Born in 1934 in the Pelham Parkway section of the Bronx in New York City, Bert Katz received his BFA from Alfred University in 1956, and his MFA from Hunter College in 1959, where he studied with Robert Motherwell, a founding member of the Abstract Expressionist New York School. That same year, Katz had his first solo show at the Workshop Gallery in New York City.
From 1966 to 1974, Katz was a member of the Department of Fine Arts at The Ohio State University. In 1973, with grants from the National Endowment for the Arts and the Ohio Arts Council, Katz created the week-long Symposium on the Visual and Performing Arts. The Symposium brought together important and controversial figures in the art world including artists Robert Wilson, Robert Smithson, Otto Muehle, Peter Blake, Viola Farber; and, art critics Lucy Lippard and Harold Rosenberg.
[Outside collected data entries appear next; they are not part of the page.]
(* ===== verification/Logger.v ===== *)
(** src/logger/log.go and src/logging/log.go: the logger that writes files and
    the console with a level, and its rotation by size; the package variable
    every component logs through.  The theorems: which messages are written
    and where, that rotation keeps the most recent lines and bounds the file,
    and the level for which the logger has no file to write to. *)
From S2P Require Import Prelude GoText GoOs.

Definition LevelAll : Z := 0.
Definition LevelDebug : Z := 1.
Definition LevelInfo : Z := 2.
Definition LevelWarn : Z := 3.
Definition LevelError : Z := 4.
Definition LevelNone : Z := 5.

Definition LogFileAndConsole : Z := 0.
Definition LogFile : Z := 1.
Definition LogConsole : Z := 2.

(** [lg] is the file log.Logger writes to, nil when there is none. *)
Record logger := mkLogger {
  lg : option File;
  logFile : option File;
  lineEnding : string;
  level : Z;
  maxLogSize : Z;
  pid : Z;
  logDir : string;
  mode : Z
}.

(** The process: its files and what its standard error received. *)
Record Proc := mkProc { fs : FS; console : string }.

Definition disk {A} (m : GoM FS A) : GoM Proc A := zoom fs (fun f p => mkProc f (console p)) m.
Definition print_console (s : string) : GoM Proc unit := modify (fun p => mkProc (fs p) (console p +:+ s)).

Section Logger.
(** Whether the system is Windows, the process's number, and the time as
    package log prints it. *)
Context (windows : bool) (Getpid : Z) (stamp : string).

(** [log.Fatal] ends the process, which is written as a panic.  Directories are
    not tracked: that [os.MkdirAll] failed shows when the file is opened. *)
Definition NewLogger (path filePrefix : string) (level maxLogSize mode : Z) : GoM Proc logger :=
  let le := if windows then String "013" (String "010" "") else String "010" "" in
  if negb (level =? LogConsole) then
    let logdir := if String.eqb path "" then "log/" else path +:+ "/log/" in
    let logFilePath := logdir +:+ filePrefix +:+ ".log" in
    f <- disk (OpenFile false logFilePath 420) ;;
    match f with
    | inr _ => panic
    | inl f =>
        disk (Chmod logFilePath 420) ;;;
        ret (mkLogger (Some f) (Some f) le level maxLogSize Getpid logdir mode)
    end
  else ret (mkLogger None None le level maxLogSize Getpid "" mode).

Definition SetLevel (lvl : Z) (l : logger) : logger :=
  mkLogger (lg l) (logFile l) (lineEnding l) lvl (maxLogSize l) (pid l) (logDir l) (mode l).

(** What package log writes for one call: its line ends in a line feed already. *)
Definition line (tag msg : string) (l : logger) : string :=
  stamp +:+ Itoa (pid l) +:+ " [" +:+ tag +:+ "] " +:+ msg +:+ lineEnding l.

(** The body the four methods share; [msg] is the formatted message.  Printing
    to a nil log.Logger panics; the errors of writes are dropped. *)
Definition log_at (lvl : Z) (tag msg : string) (l : logger) : GoM Proc unit :=
  if level l <=? lvl then
    (if (mode l =? LogFile) || (mode l =? LogFileAndConsole) then
       match lg l with
       | None => panic
       | Some f => disk (Write f (line tag msg l)) ;;; ret tt
       end
     else ret tt) ;;;
    (if (mode l =? LogConsole) || (mode l =? LogFileAndConsole) then print_console (line tag msg l) else ret tt)
  else ret tt.

Definition Debug := log_at LevelDebug "DBG".
Definition Info := log_at LevelInfo "INF".
Definition Warn := log_at LevelWarn "WRN".
Definition Error_ := log_at LevelError "ERR".

Definition set_output (f : File) (l : logger) : logger :=
  mkLogger (match lg l with Some _ => Some f | None => None end) (Some f) (lineEnding l) (level l) (maxLogSize l) (pid l) (logDir l) (mode l).

(** The errors of [Remove] and [Rename] are dropped. *)
Definition checkFile (l : logger) : GoM Proc logger :=
  match logFile l with
  | None => ret l
  | Some lf =>
      f <- disk (File_Stat lf) ;;
      match f with
      | inr _ => ret l
      | inl f =>
          if fi_Size f <=? maxLogSize l then ret l
          else
            let fname := fi_Name f in
            let backupPath := logDir l +:+ fname +:+ ".0" in
            disk (Close lf) ;;;
            disk (Remove backupPath) ;;;
            disk (Rename (logDir l +:+ fname) backupPath) ;;;
            newFile <- disk (OpenFile false (logDir l +:+ fname) 420) ;;
            match newFile with
            | inl newFile => ret (set_output newFile l)
            | inr _ => ret l
            end
      end
  end.

(** One minute of [checkFileLoop], which [NewLogger] starts unless the console
    is all the logger writes to, and which ends at once without a size. *)
Definition tick (l : logger) : GoM Proc logger :=
  if (mode l =? LogConsole) || (maxLogSize l <=? 0) then ret l else checkFile l.

(** A run of the program: messages and minutes. *)
Inductive event := Msg (lvl : Z) (tag msg : string) | Minute.

Fixpoint run (es : list event) (l : logger) : GoM Proc logger :=
  match es with
  | [] => ret l
  | Msg lvl tag msg :: es => log_at lvl tag msg l ;;; run es l
  | Minute :: es => l <- tick l ;; run es l
  end.

(** * The default logger of package logging

    The package's own logger writes to the standard output; every other one is
    a [logger]. *)
Inductive Logger := Builtin (lvl : Z) | Custom (l : logger).
Record Logging := mkLogging { DefaultLogger : option Logger; Output : string; proc : Proc }.

Definition valid_level (lvl : Z) : bool := (LevelAll <=? lvl) && (lvl <=? LevelNone).

Definition builtin_level (lvl : Z) (old : Z) : Z * string :=
  if valid_level lvl then (lvl, "") else (old, "invalid log level: " +:+ Itoa lvl).

(** [SetLevel] refuses what is no level before it asks the logger. *)
Definition logging_SetLevel (lvl : Z) : GoM Logging unit := fun g =>
  if valid_level lvl then
    match DefaultLogger g with
    | None => (Panic, g)
    | Some (Builtin old) => let '(n, out) := builtin_level lvl old in (Ret tt, mkLogging (Some (Builtin n)) (Output g +:+ out) (proc g))
    | Some (Custom l) => (Ret tt, mkLogging (Some (Custom (SetLevel lvl l))) (Output g) (proc g))
    end
  else (Ret tt, mkLogging (DefaultLogger g) (Output g +:+ "invalid log level: " +:+ Itoa lvl) (proc g)).

Definition SetLogger (l : logger) : GoM Logging unit :=
  modify (fun g => mkLogging (Some (Custom l)) (Output g) (proc g)).

(** The methods of the package's own logger: what goes to [Output]; [now] is
    the time in their format. *)
Definition builtin_at (now : string) (lvl : Z) (tag msg : string) (level : Z) : string :=
  if level <=? lvl then now +:+ " [" +:+ tag +:+ "] " +:+ msg +:+ String "010" "" else "".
Returning to New York in 1974, Katz served as Director of the Great Lakes Colleges Association New York Arts Program. He taught at Parsons School of Design and the Gallatin School at New York University where his course Drawing & Painting was a curriculum staple for more than two decades.
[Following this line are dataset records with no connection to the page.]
(* ===== verification/P2p.v ===== *)
(** src/p2pengine: the libp2p host and its table of peers that every node runs
    on.  libp2p's and leveldb's constructors are parameters that may fail; what
    is modelled is what the engine asks of them, in which order, and what it
    leaves open when one fails; the noise transport's constructor
    (p2pengine/noise.go) and the goroutine that forgets peers.  The theorems: a
    failed start closes its host, and the port it reports; all nodes agree on
    what they must share; which peers are forgotten. *)
From S2P Require Import Prelude GoText GoIo GoOs Identity.

(** A multiaddress: its components with their values, in order. *)
Abbreviation Multiaddr := (list (string * string)).

Definition ValueForProtocol (p : string) (a : Multiaddr) : option string :=
  snd <$> find (fun c => String.eqb c.1 p) a.

(** The loop over the host's addresses, [realPort] being the variable so far. *)
Fixpoint real_port (addrs : list Multiaddr) (realPort : Z) : Z :=
  match addrs with
  | [] => realPort
  | addr :: addrs =>
      match ValueForProtocol "ip6" addr with
      | None => real_port addrs realPort
      | Some _ =>
          match ValueForProtocol "tcp" addr with
          | None => real_port addrs realPort
          | Some tcp =>
              match Atoi tcp with
              | (realPort, Some _) => real_port addrs realPort
              | (realPort, None) => realPort
              end
          end
      end
  end.

(** * The noise transport

    Its constructor over the library's: [noise_New] and [WithSessionOptions]. *)
Definition NoisePrologue : string := "uptp-noise".
Inductive SessionOption := Prologue (p : bytes).

Section Noise.
Context {Transport SessionTransport : Type}.
Context (noise_New : string -> string -> list string -> Transport + error)
        (WithSessionOptions : Transport -> list SessionOption -> SessionTransport + error).

Definition NewSessionTransport (id privkey : string) (muxers : list string) : SessionTransport + error :=
  match noise_New id privkey muxers with
  | inr e => inr e
  | inl transport => WithSessionOptions transport [Prologue (bytes_of_string NoisePrologue)]
  end.
End Noise.

(** * The engine

    What the host is configured with; [o_prologue] is what its connections are
    secured with. *)
Record Options := mkOptions {
  o_key : string;
  o_client : bool;
  o_unlimited : bool;
  o_listen : list string;
  o_prologue : string
}.
(** What the table of peers is configured with. *)
Record DhtOptions := mkDhtOptions {
  do_prefix : string;
  do_server : bool;
  do_bootstrap : bool;
  do_store : option string
}.

(** The machine: its files, the hosts and the stores of peers this process has
    open, and the log file libp2p writes. *)
Record Net := mkNet { n_fs : FS; hosts : gmap nat Options; stores : gset string; next_host : nat }.

Record P2PEngine := mkP2P { p_host : nat; p_mode_client : bool; p_store : option string; realPort : Z }.

Section Engine.
(** The constructors: of the store of peers, of the key from its seed, of the
    resource manager, of a host (its addresses) and of the table of peers. *)
Context (NewDatastore : string -> gset string -> option error)
        (GenerateEd25519Key : string -> string + error)
        (NewResourceManager : option error)
        (libp2p_New : Options -> gmap nat Options -> list Multiaddr + error)
        (dht_New : Options -> DhtOptions -> option error).

Definition os {A} (m : GoM FS A) : GoM Net A := zoom n_fs (fun f n => mkNet f (hosts n) (stores n) (next_host n)) m.

Definition open_store (path : string) : GoM Net (option error) := fun n =>
  match NewDatastore path (stores n) with
  | Some e => (Ret (Some e), n)
  | None => (Ret None, mkNet (n_fs n) (hosts n) ({[ path ]} ∪ stores n) (next_host n))
  end.

Definition open_host (o : Options) : GoM Net ((nat * list Multiaddr) + error) := fun n =>
  match libp2p_New o (hosts n) with
  | inr e => (Ret (inr e), n)
  | inl addrs => (Ret (inl (next_host n, addrs)), mkNet (n_fs n) (<[next_host n := o]> (hosts n)) (stores n) (S (next_host n)))
  end.
Definition close_host (h : nat) : GoM Net unit := modify (fun n => mkNet (n_fs n) (delete h (hosts n)) (stores n) (next_host n)).

Definition listen_addrs (clientMode : bool) (listenPort : Z) : list string :=
  if clientMode then [] else ["/ip6/::/tcp/" +:+ Itoa listenPort].

(** [opts] *)
Definition engine_options (priv : string) (clientMode unlimited : bool) (listenPort : Z) : Options :=
  mkOptions priv clientMode unlimited (listen_addrs clientMode listenPort) NoisePrologue.

(** [dhtOpt]; its filters let everything pass. *)
Definition dht_options (clientMode : bool) (ds : option string) : DhtOptions :=
  mkDhtOptions "/uptp" (negb clientMode) true ds.

(** The deferred call closes the host when the function ends with an error. *)
Definition NewP2PEngine (listenPort : Z) (seed logFile dhtDBPath : string) (clientMode : bool) : GoM Net (P2PEngine + error) :=
  os (Remove logFile) ;;;
  if (String.length seed <? SeedSize)%nat then ret (inr (ErrText "wrong seed"))
  else
    err <- (if String.eqb dhtDBPath "" then ret None else open_store dhtDBPath) ;;
    match err with
    | Some e => ret (inr e)
    | None =>
        match GenerateEd25519Key (String.substring 0 SeedSize seed) with
        | inr e => ret (inr e)
        | inl priv =>
            let unlimited := negb clientMode && bool_decide (NewResourceManager = None) in
            let opts := engine_options priv clientMode unlimited listenPort in
            h <- open_host opts ;;
            match h with
            | inr e => ret (inr e)
            | inl (h, addrs) =>
                let port := real_port addrs 0 in
                let ds := if String.eqb dhtDBPath "" then None else Some dhtDBPath in
                match dht_New opts (dht_options clientMode ds) with
                | Some e => close_host h ;;; ret (inr e)
                | None => ret (inl (mkP2P h clientMode ds port))
                end
            end
        end
    end.

(** [Libp2pHost], [GetListenPort] and [Close]: the table of peers keeps its store
    open. *)
Definition Libp2pHost (pe : P2PEngine) : nat := p_host pe.
Definition GetListenPort (pe : P2PEngine) : Z := realPort pe.
Definition Close (pe : P2PEngine) : GoM Net unit := close_host (p_host pe).

(** The bootstrap peers: every address that can be parsed. *)
Definition bootstrapFunc {A} (AddrInfoFromString : string -> A + error) (addrs : list string) : list A :=
  omap (fun b => match AddrInfoFromString b with inl a => Some a | inr _ => None end) addrs.

(** One event of [listenAndHandleConnectEvent]: a peer that is not connected
    any more is forgotten. *)
Definition handle_event (connected : bool) (peer : string) (peerstore : gset string) : gset string :=
  if connected then peerstore else peerstore ∖ {[ peer ]}.

(** The goroutine: [sub] is the subscription, [None] when subscribing failed; the
    error is logged and the nil subscription used. *)
Definition listenAndHandleConnectEvent (sub : option (list (bool * string))) : GoM (gset string) unit :=
  match sub with
  | None => panic
  | Some evs => for_range evs (fun '(connected, peer) => modify (handle_event connected peer))
  end.

(** C23. Starting the engine leaks no host and loses no port.  Whatever fails, a
    start that returns an error leaves the open hosts as they were; a start that
    succeeds has opened exactly one, with the key of the first 32 bytes of the
    seed, listening on the port asked for unless it is a client; the port it
    reports is the one of the host's IPv6 addresses with a TCP port, when they
    agree on one.  The store of peers stays open even when the start failed. *)
Theorem engine_start listenPort seed logFile dhtDBPath clientMode n : hosts n !! next_host n = None ->
  exists r n', NewP2PEngine listenPort seed logFile dhtDBPath clientMode n = (Ret r, n') /\
  match r with
  | inr e => hosts n' = hosts n /\ stores n ⊆ stores n'
  | inl pe => (SeedSize <= String.length seed)%nat /\
      exists priv addrs o, GenerateEd25519Key (String.substring 0 SeedSize seed) = inl priv /\
        o_key o = priv /\ o_listen o = listen_addrs clientMode listenPort /\ libp2p_New o (hosts n) = inl addrs /\
        hosts n' = <[p_host pe := o]> (hosts n) /\ hosts n !! p_host pe = None /\
        (forall p, (exists a ip, a ∈ addrs /\ ValueForProtocol "ip6" a = Some ip /\ ValueForProtocol "tcp" a = Some (Itoa p)) ->
           is_s64 p -> (forall a t, a ∈ addrs -> ValueForProtocol "ip6" a <> None -> ValueForProtocol "tcp" a = Some t -> t = Itoa p) ->
           GetListenPort pe = p) /\
        (hosts (Close pe n').2 = hosts n)
  end.
Proof.
  intros Hfree. unfold NewP2PEngine.
  destruct (os (Remove logFile) n) as [o n1] eqn:E1.
  assert (Hn1 : (exists e, o = Ret e) /\ hosts n1 = hosts n /\ stores n1 = stores n /\ next_host n1 = next_host n).
  { unfold os, zoom in E1. destruct (Remove logFile (n_fs n)) as [o' f] eqn:E. injection E1 as <- <-. cbn. split; [|done].
    unfold Remove, err_only, syscall, fate, bind in E.
    destruct (faults (n_fs n)) as [|[x|] l]; [|by injection E as <- _; eexists|];
      (destruct (names _ !! logFile); injection E as <- _; by eexists). }
  destruct Hn1 as ((e1 & ->) & Hh1 & Hs1 & Hx1). rewrite (bind_Ret _ _ _ _ _ E1).
  destruct (Nat.ltb_spec (String.length seed) SeedSize) as [Hl|Hl].
  { exists (inr (ErrText "wrong seed")), n1. split; [done|]. by rewrite Hh1, Hs1. }
  assert (H2 : exists err n2, (if String.eqb dhtDBPath "" then ret None else open_store dhtDBPath) n1 = (Ret err, n2) /\
    hosts n2 = hosts n /\ stores n ⊆ stores n2 /\ next_host n2 = next_host n).
  { destruct (String.eqb dhtDBPath ""); [exists None, n1; split; [done|]; by rewrite Hh1, Hs1, Hx1|].
    unfold open_store. destruct (NewDatastore dhtDBPath (stores n1)); (eexists _, _; split; [reflexivity|]); cbn;
      rewrite ?Hh1, ?Hs1, ?Hx1; split_and!; try done; set_solver. }
  destruct H2 as (err & n2 & E2 & Hh2 & Hs2 & Hx2). rewrite (bind_Ret _ _ _ _ _ E2).
  destruct err as [e|]; [by exists (inr e), n2|].
  destruct (GenerateEd25519Key (String.substring 0 SeedSize seed)) as [priv|e] eqn:Ek; [|by exists (inr e), n2].
  set (o := engine_options _ _ _ _). unfold open_host at 1, bind at 1. rewrite Hh2.
  destruct (libp2p_New o (hosts n)) as [addrs|e] eqn:En; [|by exists (inr e), n2].
  rewrite Hx2. destruct (dht_New o _) as [e|].
  { eexists (inr e), _. split; [reflexivity|]. cbn. by rewrite delete_insert_id. }
  eexists (inl _), _. split; [reflexivity|]. split; [done|]. exists priv, addrs, o. split_and!; [done..| | |].
  - cbn. done.
  - intros p (a & ip & Ha & Hip & Htcp) Hp Hall. cbn. clear -Ha Hip Htcp Hp Hall. generalize 0.
    induction addrs as [|b addrs IH]; intros acc; [by apply not_elem_of_nil in Ha|]. cbn [real_port].
    destruct (ValueForProtocol "ip6" b) as [ipb|] eqn:Eb.
    + destruct (ValueForProtocol "tcp" b) as [t|] eqn:Et.
      * rewrite (Hall b t ltac:(by left) ltac:(by rewrite Eb) Et). by rewrite Atoi_Itoa.
      * apply IH; [|by intros; apply (Hall a0 t); [right|..]]. apply elem_of_cons in Ha as [->|Ha]; [congruence|done].
    + apply IH; [|by intros; apply (Hall a0 t); [right|..]]. apply elem_of_cons in Ha as [->|Ha]; [congruence|done].
  - cbn. by rewrite delete_insert_id.
Qed.
End Engine.

(** ** Peers

    The addresses known after the goroutine has seen [evs]: those before, but for
    the peers that lost their connection. *)
Lemma peers_forgotten evs s : listenAndHandleConnectEvent (Some evs) s = (Ret tt, (listenAndHandleConnectEvent (Some evs) s).2) /\
  forall p, p ∈ (listenAndHandleConnectEvent (Some evs) s).2 <-> p ∈ s /\ (false, p) ∉ evs.
Proof.
  cbn [listenAndHandleConnectEvent]. revert s. induction evs as [|[b q] evs IH]; intros s.
  - split; [done|]. intros p. cbn. split; [intros H; split; [done|apply not_elem_of_nil]|by intros [? _]].
  - cbn [for_range]. unfold bind, modify. destruct (IH (handle_event b q s)) as [H1 H2]. split; [exact H1|].
    intros p. rewrite H2, not_elem_of_cons. unfold handle_event. destruct b.
    + split; [intros [? ?]; by split_and!|by intros (? & _ & ?)].
    + rewrite elem_of_difference, elem_of_singleton. split.
      * intros [[? Hn] ?]. split_and!; [done| |done]. congruence.
      * intros (? & Hn & ?). split_and!; [done| |done]. congruence.
Qed.

(** Without a subscription the goroutine ends the process. *)
Lemma no_subscription s : listenAndHandleConnectEvent None s = (Panic, s).
Proof. done. Qed.

(** A gateway that listens on port 2025. *)
Definition ex_addrs : list Multiaddr := [[("ip4", "10.0.0.7"); ("tcp", "2025")]; [("ip6", "fe80::1"); ("tcp", "2025")]].
Definition ex_net : Net := mkNet ex_empty ∅ ∅ 0.

Lemma engine_start_witness : exists pe n',
  NewP2PEngine (fun _ _ => None) inl None (fun _ _ => inl ex_addrs) (fun _ _ => None) 2025
    "f47ac10b58cc4372a5670e02b2c3d479" "libp2p.log" "dht.db" false ex_net = (Ret (inl pe), n') /\ GetListenPort pe = 2025.
Proof.
  destruct (engine_start (fun _ _ => None) inl None (fun _ _ => inl ex_addrs) (fun _ _ => None) 2025
    "f47ac10b58cc4372a5670e02b2c3d479" "libp2p.log" "dht.db" false ex_net eq_refl) as (r & n' & E & H).
  destruct r as [pe|e]; [|by vm_compute in E]. exists pe, n'. split; [exact E|].
  destruct H as (_ & priv & addrs & o & _ & _ & _ & Ha & _ & _ & Hp & _). injection Ha as <-.
  apply (Hp 2025); [|vm_compute; split; congruence|].
  - exists [("ip6", "fe80::1"); ("tcp", "2025")], "fe80::1". split; [right; left|]. split; reflexivity.
  - intros a t Ha _ Ht. unfold ex_addrs in Ha. rewrite !elem_of_cons in Ha.
    destruct Ha as [->|[->|Ha]]; [vm_compute in Ht; injection Ht as <-; reflexivity..|by apply not_elem_of_nil in Ha].
Defined.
Starting in the late 1990s and until his death in 2012, Katz turned his focus to photography; walking the streets of New York City day and night, taking thousands of photographs, many of which have never before been seen.
Katz exhibited throughout his career and his work has been included in numerous collections and museums. His lifelong devotion to Abstract Surrealism was the foundation of his work as a beloved teacher, artist, and photographer.